Emergency legislation rushed through parliament to impose tough conditions on more than 90 people released from immigration detention could face a legal challenge.
The government was forced to free the group after the High Court overturned a 20-year precedent, ruling it was illegal to detain people indefinitely.
There was little to no prospect of deportation as the refugees were either stateless or would not be resettled by a third country because of their criminal histories.
The group included three murderers and a number of sex offenders.
Prime Minister Anthony Albanese defended his government for not having legislation ready to respond.
"It was not anticipated for 20 years that this would occur - as soon as it occurred we were ready to go," he told Sky News on Monday.
"We've acted within days of this High Court ruling."
The government and coalition teamed up to tighten visa requirements for those released, including fitting them with ankle monitors and imposing prison time for breaches.
Constitutional expert George Williams said it was likely the new measures would face another court challenge.
"The law does not restore detention and so does not cut across the recent High Court decision," he told AAP.
"The most likely avenue of attack is that these measures are punitive and can only be imposed by a court.
"It's not clear though that these measures require judicial involvement as they do not amount to punishing criminal guilt."
Home Affairs Minister Clare O'Neil said the government was tackling the High Court's ruling in three phases.
This included standing up a joint Australian Federal Police and Border Force response to case manage the cohort and putting in place the new community protections, which has been completed.
The legislation will be refined and a long term response developed after the court releases its full decision in the new year.
"We just may have further implications for the way the Commonwealth handles detention," Ms O'Neil said in Canberra on Monday.
Some proposed coalition amendments had to be changed after the government received legal advice they might have risked the law's validity.
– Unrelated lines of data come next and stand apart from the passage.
(** The state after [n] calls: only the cursor has moved, by the number
    of calls that succeeded. *)
Lemma next_records_state n : ∀ self hits,
  results self = Some hits →
  let k := Z.to_nat (Z.min (Z.of_nat (length hits)) (maximum_records self)
                     - current_record_cursor self) in
  next_records n self =
    Return (flags n k,
            set_cursor self
              (current_record_cursor self + Z.of_nat (n `min` k))).
Proof.
  induction n as [|n IH]; intros self hits Hres k.
  - cbn. by rewrite Z.add_0_r, set_cursor_same.
  - cbn [next_records]. rewrite (next_record_present _ _ Hres).
    destruct (Z.ltb_spec (current_record_cursor self)
                (Z.min (Z.of_nat (length hits)) (maximum_records self)))
      as [Hlt|Hge]; cbn [mbind result_bind fst snd].
    + rewrite (IH (set_cursor self (current_record_cursor self + 1)) hits Hres).
      cbn [mbind result_bind fst snd maximum_records current_record_cursor
           set_cursor].
      assert (k = S (Z.to_nat (Z.min (Z.of_nat (length hits))
                                 (maximum_records self)
                               - (current_record_cursor self + 1)))) as ->
        by (subst k; lia).
      unfold flags. do 2 f_equal. cbn [set_cursor request results
        resource_pid start_record maximum_records record_count]. f_equal. lia.
    + rewrite (IH self hits Hres). cbn [mbind result_bind fst snd].
      assert (k = 0%nat) as -> by (subst k; lia).
      replace (Z.to_nat (Z.min (Z.of_nat (length hits)) (maximum_records self)
                         - current_record_cursor self)) with 0%nat by lia.
      unfold flags. by rewrite !Nat.min_0_r, !Nat.sub_0_r.
Qed.

Lemma successes_flags n k : successes (flags n k) = (n `min` k)%nat.
Proof.
  unfold successes, flags. rewrite filter_app, length_app.
  assert (∀ m, filter (λ b, b = true) (replicate m true) = replicate m true)
    as Ht.
  { induction m as [|m IH]; [done |]. cbn [replicate].
    rewrite filter_cons_True by done. by rewrite IH. }
  assert (∀ m, filter (λ b, b = true) (replicate m false) = []) as Hf.
  { induction m as [|m IH]; [done |]. cbn [replicate].
    by rewrite filter_cons_False by done. }
  rewrite Ht, Hf, length_replicate. cbn. lia.
Qed.

(** X1: [get_record_count] is 0 without hits (an absent or an empty hit
    list); for every other hit list it is the smaller of the number of hits
    and [maximum_records], so it never exceeds the total record count,
    which is then the number of hits. *)
Theorem get_record_count_min results_ pid req :
  (results_ = None ∨ results_ = Some [] →
   get_record_count (KoshFCSSearchResultSet_init results_ pid req) = Return 0)
  ∧ (∀ hits, results_ = Some hits → hits ≠ [] →
     get_record_count (KoshFCSSearchResultSet_init results_ pid req)
     = Return (Z.min (Z.of_nat (length hits))
                 (maximum_records
                    (KoshFCSSearchResultSet_init results_ pid req)))
     ∧ get_total_record_count (KoshFCSSearchResultSet_init results_ pid req)
       = Return (Z.of_nat (length hits))
     ∧ Z.min (Z.of_nat (length hits))
         (maximum_records (KoshFCSSearchResultSet_init results_ pid req))
       ≤ Z.of_nat (length hits)).
Proof.
  split.
  - unfold get_record_count. rewrite init_results. by intros [-> | ->].
  - intros hits -> Hne. split; [|split; [|lia]].
    + rewrite (get_record_count_present _ hits); [|apply init_results|done].
      f_equal.
      destruct (Z.ltb_spec (Z.of_nat (length hits))
                  (maximum_records
                     (KoshFCSSearchResultSet_init (Some hits) pid req))); lia.
    + unfold get_total_record_count. rewrite init_results. by destruct hits.
Qed.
The 93 people are part of a broader 340-strong cohort in immigration detention for more than a year.
Human rights groups have slammed the new laws as a disproportionate response, with a large number of those people released having committed minor offences.
Asked why the group was being treated more severely compared with other serious offenders, Ms O'Neil said she didn't want to see these people in the community.
"We have had to release this cohort of people because of a decision of the High Court of Australia and every decision we make about this case going forward will be focused on the community protection of our citizens," she said.